Subway Station at Bowling Green NYC

Me: I’m off to the gym.
Her: (nods)

Wish I could give you good news about Alison and the rest of us but I can’t. New and unexpected miniature disasters visit us regularly, each one with it’s own particular set of grief and crazy.

It’s exhausting.

Haven’t been able to go fence, even though it’s around the corner, cause classes are only at night.

Did manage to get to my other gym this week, after not going for over a month.

While it’s not around the corner, it’s also not that far from me. Grab my gym bag, which never has much in it – mouthguard, clean clothes, water, and maybe my keys – and 18 minutes or so and I’m there.
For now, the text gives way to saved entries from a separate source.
(* ===== verification/Priming.v ===== *)
(** * Noise before QUIC

    The burst of [wnoise] against the first packet of a QUIC handshake, in whole runs of
    the three entry points that dial QUIC: [FetchWeb], [ResolveDoH] and [ProbeCert]. *)

From stdpp Require Import gmap.
From S2P Require Import Prelude GoString GoCodec GoNet GoHTTP Xray Options Noise EchConfig Validate Net EchCache Transport Quic Resolver Fetch Sample Traffic Ownership Cert.
Open Scope Z_scope.

(** The whole burst that a plan asks for, or nothing without a plan. *)
Definition whole_burst (noise : option noiseConfig) (sock : handle) (dst : udp_addr) (t : list event) : Prop :=
  match noise with Some n => sends n sock dst t None | None => t = [] end.

Section Priming.
Context `{XrayLib} `{NetURL} `{Unicode} `{IntWidth} `{Cryptobyte} `{DnsLib} `{X509}.
#[local] Set Default Proof Using "Type*".

(** Right before every QUIC dial in [t] is the whole burst, from its socket to its
    address; and between a dial and the next datagram of the library's own, the address
    of that datagram is resolved: it belongs to another dial. *)
Record primed (noise : option noiseConfig) (t : list nev) : Prop := {
  primed_before : forall t1 sock dst cfg q attempts r t2,
    t = t1 ++ EQUICDial sock dst cfg q attempts r :: t2 ->
    exists t0 tb, t1 = t0 ++ map Base tb /\ whole_burst noise sock dst tb;
  primed_after : forall t1 sock dst cfg q attempts r t2 c p dst' r' t3,
    t = t1 ++ EQUICDial sock dst cfg q attempts r :: t2 ++ Base (EWriteUDP c p dst' r') :: t3 ->
    exists target, Base (EResolveUDP target (Ok dst')) ∈ t2
}.

(** ** Lemmas *)

Lemma bursts_whole o noise : noise_config o = Ok noise -> bursts net_ok (whole_burst noise) noise.
Proof.
  intros Hn sock dst w h Hw. destruct noise as [n|]; [|done].
  apply noise_config_wf_lem in Hn as [Hwf _]. eapply wp_mono; [apply send_trace_lem; [by apply base_ok|done]|].
  intros t r Hs ->. exact Hs.
Qed.

Definition anyone (target : gostr) : Prop := True.
Abbreviation primed_blocks noise := (blocks no_datagram anyone (whole_burst noise)).

Lemma blocks_primed noise t : made_of (primed_blocks noise) t -> primed noise t.
Proof.
  intros Ht. split.
  - intros t1 sock dst cfg q attempts r t2. by apply (blocks_burst no_datagram anyone (whole_burst noise) t).
  - intros t1 sock dst cfg q attempts r t2 c p dst' r' t3 E.
    change (t1 ++ ?x :: t2 ++ ?y) with (t1 ++ [x] ++ t2 ++ y) in E. rewrite !(assoc_L (++)) in E.
    destruct (blocks_datagram _ _ _ _ _ _ _ dst' (fun e He => He) Ht E eq_refl) as (target & t0 & rest & _ & Es & Hb).
    exists target. rewrite <- (assoc_L (++)) in Es. apply app_eq_inv in Es as [(k & -> & Ek)|(k & -> & Ek)].
    + destruct k as [|x k]; [done|]. injection Ek as <- ->. apply Forall_app in Hb as [_ Hb]. apply Forall_cons in Hb as [[] _].
      done.
    + destruct k as [|x k]; [done|]. injection Ek as <- ->. set_solver.
Qed.

Lemma no_datagram_neutral e : is_neutral e -> no_datagram e.
Proof. intros He. destruct e; try done. by destruct e. Qed.

Lemma accepts_primed noise o : accepts (fun e => primed_blocks noise [e]) o (fun _ => True).
Proof.
  split; try done; intros; left; apply single_one; try done. by apply no_datagram_neutral.
Qed.

Lemma routes_primed noise o : noise_config o = Ok noise -> routes net_ok (primed_blocks noise) o (fun _ => True).
Proof.
  intros Hn. apply routes_any; [apply accepts_primed| |intros _ a r; left; by apply single_one].
  intros _ l. split; [intros r; left; by apply single_one|]. intros sock attempts noise' cfg q addr s Hn' _.
  rewrite Hn in Hn'. injection Hn' as <-.
  apply h3_dial_blocks; [apply no_datagram_neutral|done|by eapply bursts_whole].
Qed.

(** ** Properties *)

(** C20: No QUIC packet leaves before the noise, and no noise after: in every run of
    [FetchWeb] and [ResolveDoH], look-ups of ECH keys and redirects included, and of
    [ProbeCert], each QUIC dial comes right after the whole burst that the options ask
    for, from the same socket to the same address; and when the library sends a datagram
    of its own after a dial, its address has been resolved since, for another dial. *)
Theorem noise_before_quic o noise ca w h :
  net_ok w -> noise_config o = Ok noise ->
  (forall unmarshal json, (forall opts, unmarshal json = Ok opts -> fo_transport opts = o) ->
     wp (FetchWeb unmarshal json ca) w h (fun t _ => primed noise t)) /\
  (forall unmarshal json, (forall opts, unmarshal json = Ok opts -> doh_transport opts = o) ->
     wp (ResolveDoH unmarshal json ca) w h (fun t _ => primed noise t)) /\
  (forall unmarshal json, (forall opts, unmarshal json = Ok opts -> pc_transport opts = o) ->
     wp (ProbeCert unmarshal json) w h (fun t _ => primed noise t)).
Proof.
  intros Hw Hn. assert (noise_config (lookupOpts o) = Ok noise) as Hl by exact Hn.
  destruct (requests_run net_ok (primed_blocks noise) o _ ca w h Hw (fun _ => routes_primed noise o Hn)) as [Hf Hd].
  { intros _ depth host ca'. apply (echConfigList_runs _ _ _ (fun _ => True)); [apply accepts_primed|by apply routes_primed]. }
  split_and!; [intros unmarshal json Eo; eapply wp_mono; [by (apply Hf || apply Hd)|]; intros t x; apply blocks_primed..|].
  intros unmarshal json Eo. unfold ProbeCert.
  destruct (cert_prepare unmarshal json) as [[[[opts host] mode] target]|e] eqn:Ec; [|apply wp_ret, blocks_primed; constructor].
  pose proof (cert_prepare_pinned _ _ _ _ _ _ Ec) as Hpin. apply cert_prepare_target in Ec as [Ec _].
  rewrite (Eo opts Ec) in *. cbv zeta. rewrite <- (Eo opts Ec). apply ProbeCert_shake. cbv zeta. rewrite (Eo opts Ec).
  eapply wp_mono; [apply (shake_blocks net_ok anyone (whole_burst noise)); [done|done| |done]|].
  - intros noise' Hn'. rewrite Hn in Hn'. injection Hn' as <-. by eapply bursts_whole.
  - intros t r [Ht _] t1 proto rtt. apply blocks_primed.
    apply (made_cons _ [_]); [left; by apply single_one|]. apply made_of_app; [exact Ht|].
    apply made_of_one. left. by apply single_one.
Qed.

End Priming.

(** ** Witnesses *)

#[local] Existing Instance sample_lib.
#[local] Existing Instance sample_url.
#[local] Existing Instance sample_dns.
#[local] Existing Instance ascii_unicode.
#[local] Existing Instance arm64_int.

Lemma scripted_ok alpn script : net_ok (scripted alpn script).
Proof. split; simpl; [intros; apply world_answering_ok|done|lia]. Qed.

(** What [with_h3] asks for: three to eight datagrams before each dial. *)
Definition sample_plan : noiseConfig :=
  match noise_config (with_h3 "") with Ok (Some n) => n | _ => sample_noise noiseQUIC end.

Definition sends_datagram (e : nev) : bool := match e with Base (EWriteUDP _ _ _ _) => true | _ => false end.

Definition sample_x509 : X509 := {|
  ParseCertificate := fun _ => Err (OtherError "x509: malformed certificate");
  MarshalPublicKey := fun _ => Err (OtherError "x509: unsupported public key type");
  Sum256 := fun b => b
|}.
#[local] Existing Instance sample_x509.

Lemma noise_before_quic_witness :
  let o := with_h3 "" in
  let unmarshal := fetch_of o "https://example.com/" in
  let w := scripted "h3" [("example.com:443" : gostr, true); ("example.org:443" : gostr, true)] in
  noise_config o = Ok (Some sample_plan) /\ net_ok w /\
  length (List.filter dials_quic (FetchWeb unmarshal "" ∅ w []).1) = 2%nat /\
  (6 <=? length (List.filter sends_datagram (FetchWeb unmarshal "" ∅ w []).1))%nat = true /\
  wp (FetchWeb unmarshal "" ∅) w [] (fun t _ => primed (Some sample_plan) t).
Proof.
  intros o unmarshal w.
  pose proof (scripted_ok "h3" [("example.com:443" : gostr, true); ("example.org:443" : gostr, true)]) as Hw.
  assert (noise_config o = Ok (Some sample_plan)) as Hn by (vm_compute; reflexivity).
  split; [exact Hn|]. split; [exact Hw|]. split; [vm_compute; reflexivity|]. split; [vm_compute; reflexivity|].
  apply (proj1 (noise_before_quic o (Some sample_plan) ∅ w [] Hw Hn)). by intros opts [= <-].
Defined.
It’s strange being back there. The older guys know better than to ask how I’m doing but newer people want to know details of my horror story, which I understand from a morbid curiosity point of view, but I go to forget my problems, not relate them.

Still, I try to focus on being there but it’s hard. My thoughts are never far from her. 90 minutes later, I’m done and start heading back home.

Even though the distance is the same, and my bag should be lighter since I drank the water and am wearing the clothes, instead home seems forever away.

And I struggle with a bag that seems even heavier than when I left.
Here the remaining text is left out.